Simple state machine example in C#?

Jennifer Owens picture Jennifer Owens · May 7, 2011 · Viewed 254k times · Source

Update:

Again thanks for the examples, they have been very helpful and with the following I don't mean to take anything away from them.

Aren't the currently given examples, as far as I understand them & state-machines, only half of what we usually understand by a state-machine?
In the sense that the examples do change state but that's only represented by changing the value of a variable (and allowing different value- changes in different states), while usually a state machine should also change it's behavior, and behavior not (only) in the sense of allowing different value changes for a variable depending on state, but in the sense of allowing different methods to be executed for different states.

Or do I have a misconception of state machines and their common use?

Best regards


Original question:

I found this discussion about state machines & iterator blocks in c# and tools to create state machines and what not for C#, so I found a lot of abstract stuff but as a noob all of this is a little confusing.

So it would be great if someone could provide a C# source code-example that realizes a simple state machine with perhaps 3,4 states, just to get the gist of it.


Answer

Juliet picture Juliet · May 7, 2011

Let's start with this simple state diagram:

simple state machine diagram

We have:

  • 4 states (Inactive, Active, Paused, and Exited)
  • 5 types of state transitions (Begin Command, End Command, Pause Command, Resume Command, Exit Command).

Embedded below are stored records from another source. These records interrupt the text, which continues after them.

(* ===== verification/SlideParser.v ===== *)
(** * The slide parser (module 22 of the bundle, remark/parser.js)

    Turns the tokens of the slide lexer into slides: properties, link
    definitions, content (strings and content classes) and notes.  The macros
    are given by the user of the library and are a parameter. *)

From S2P Require Import Prelude JsString JsRegExp RegExpFacts SlideLexer.

(** ** Data *)

(** An element of a content list: a string, or a content class. *)
Inductive item :=
| IStr (s : jsstr)
| IClass (block : bool) (class : jsstr) (content : list item).

Record link := mkLink { l_href : option jsstr; l_title : option jsstr }.

(** A parsed slide; [notes] is undefined until a note separator is met. *)
Record slide := mkSlide {
  content : list item;
  properties : gmap jsstr jsstr;
  links : gmap jsstr link;
  notes : option (list item)
}.

(** A content class being filled (an entry of the stack above the slide). *)
Record frame := mkFrame { fr_class : jsstr; fr_block : bool; fr_content : list item }.

(** The variables of [parse]: the finished slides, [stack[0]], and the rest of
    the stack, innermost content class first. *)
Record pstate := mkPState { slides : list slide; cur : slide; frames : list frame }.

(** What calling a macro gives: a string, undefined, another value (with the
    text of its toString()), or an exception. *)
Inductive mvalue :=
| MString (s : jsstr)
| MUndefined
| MOther (s : jsstr)
| MThrow (e : exn).

(** [macros[name]], applied to [this] and the arguments; [None] when it is not
    a function. *)
Definition macro_env := jsstr -> option (option jsstr -> list jsstr -> mvalue).

(** The macros of the library (module 17); [inherited] are the functions that the object of
    the macros inherits. *)
Definition bundled_macros (inherited : macro_env) : macro_env := fun name =>
  if bool_decide (name = js "hello") then Some (fun _ _ => MString (js "hello!"))
  else if bool_decide (name ∈ object_prototype) then inherited name else None.

Record parse_options := mkPOptions { disableIncrementalSlides : bool }.

(** ** Operations *)

Definition createSlide : slide :=
  mkSlide [] {[ js "continued" := js "false" ]} ∅ None.

Definition createContentClass (classes : list jsstr) (block : bool) : frame :=
  mkFrame (join [c_sp] classes) block [].

(** [target[lastIdx] += content] when both are strings, else [push]. *)
Definition append_item (target : list item) (c : item) : list item :=
  match last target, c with
  | Some (IStr a), IStr b => take (length target - 1) target ++ [IStr (a ++ b)]
  | _, _ => target ++ [c]
  end.

(** [appendTo] a slide: its notes once they exist, else its content. *)
Definition appendTo_slide (s : slide) (c : item) : slide :=
  match notes s with
  | Some n => mkSlide (content s) (properties s) (links s) (Some (append_item n c))
  | None => mkSlide (append_item (content s) c) (properties s) (links s) None
  end.

(** [appendTo] a content class (which never has notes). *)
Definition appendTo_frame (fr : frame) (c : item) : frame :=
  mkFrame (fr_class fr) (fr_block fr) (append_item (fr_content fr) c).

(** [appendTo(stack[stack.length - 1], c)] *)
Definition appendTo_top (st : pstate) (c : item) : pstate :=
  match frames st with
  | [] => mkPState (slides st) (appendTo_slide (cur st) c) []
  | fr :: frs => mkPState (slides st) (cur st) (appendTo_frame fr c :: frs)
  end.

Definition with_cur (st : pstate) (s : slide) : pstate :=
  mkPState (slides st) s (frames st).

Definition propertyFinder : regexp := Eval vm_compute in
  re "^\n*([-\w]+):([^$\n]*)|\n*(?:<!--\s*)([-\w]+):([^$\n]*?)(?:\s*-->)" "i".

(** The loop of [extractProperties], removing one property at a time. *)
Fixpoint extract_loop (fuel : nat) (source : jsstr) (props : gmap jsstr jsstr)
    : result (jsstr * gmap jsstr jsstr) :=
  match fuel with
  | O => OutOfFuel
  | S f =>
      match exec propertyFinder source with
      | None => Ok (source, props)
      | Some m =>
          let source := substr source 0 (m_index m)
                        ++ substring_from source (m_index m + length (cap0 m)) in
          let props :=
            match cap m 1 with
            | Some k => <[trim k := trim (default [] (cap m 2))]> props
            | None => <[trim (default [] (cap m 3)) := trim (default [] (cap m 4))]> props
            end in
          extract_loop f source props
      end
  end.

Definition extractProperties (source : jsstr) (props : gmap jsstr jsstr)
    : result (jsstr * gmap jsstr jsstr) :=
  extract_loop (S (length source)) source props.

You can convert this to C# in a handful of ways, such as performing a switch statement on the current state and command, or looking up transitions in a transition table. For this simple state machine, I prefer a transition table, which is very easy to represent using a Dictionary:

using System;
using System.Collections.Generic;

namespace Juliet
{
    public enum ProcessState
    {
        Inactive,
        Active,
        Paused,
        Terminated
    }

    public enum Command
    {
        Begin,
        End,
        Pause,
        Resume,
        Exit
    }

    public class Process
    {
        class StateTransition
        {
            readonly ProcessState CurrentState;
            readonly Command Command;

            public StateTransition(ProcessState currentState, Command command)
            {
                CurrentState = currentState;
                Command = command;
            }

            public override int GetHashCode()
            {
                return 17 + 31 * CurrentState.GetHashCode() + 31 * Command.GetHashCode();
            }

            public override bool Equals(object obj)
            {
                StateTransition other = obj as StateTransition;
                return other != null && this.CurrentState == other.CurrentState && this.Command == other.Command;
            }
        }

        Dictionary<StateTransition, ProcessState> transitions;
        public ProcessState CurrentState { get; private set; }

        public Process()
        {
            CurrentState = ProcessState.Inactive;
            transitions = new Dictionary<StateTransition, ProcessState>
            {
                { new StateTransition(ProcessState.Inactive, Command.Exit), ProcessState.Terminated },
                { new StateTransition(ProcessState.Inactive, Command.Begin), ProcessState.Active },
                { new StateTransition(ProcessState.Active, Command.End), ProcessState.Inactive },
                { new StateTransition(ProcessState.Active, Command.Pause), ProcessState.Paused },
                { new StateTransition(ProcessState.Paused, Command.End), ProcessState.Inactive },
                { new StateTransition(ProcessState.Paused, Command.Resume), ProcessState.Active }
            };
        }

        public ProcessState GetNext(Command command)
        {
            StateTransition transition = new StateTransition(CurrentState, command);
            ProcessState nextState;
            if (!transitions.TryGetValue(transition, out nextState))
                throw new Exception("Invalid transition: " + CurrentState + " -> " + command);
            return nextState;
        }

        public ProcessState MoveNext(Command command)
        {
            CurrentState = GetNext(command);
            return CurrentState;
        }
    }


    public class Program
    {
        static void Main(string[] args)
        {
            Process p = new Process();
            Console.WriteLine("Current State = " + p.CurrentState);
            Console.WriteLine("Command.Begin: Current State = " + p.MoveNext(Command.Begin));
            Console.WriteLine("Command.Pause: Current State = " + p.MoveNext(Command.Pause));
            Console.WriteLine("Command.End: Current State = " + p.MoveNext(Command.End));
            Console.WriteLine("Command.Exit: Current State = " + p.MoveNext(Command.Exit));
            Console.ReadLine();
        }
    }
}

As a matter of personal preference, I like to design my state machines with a GetNext function to return the next state deterministically, and a MoveNext function to mutate the state machine.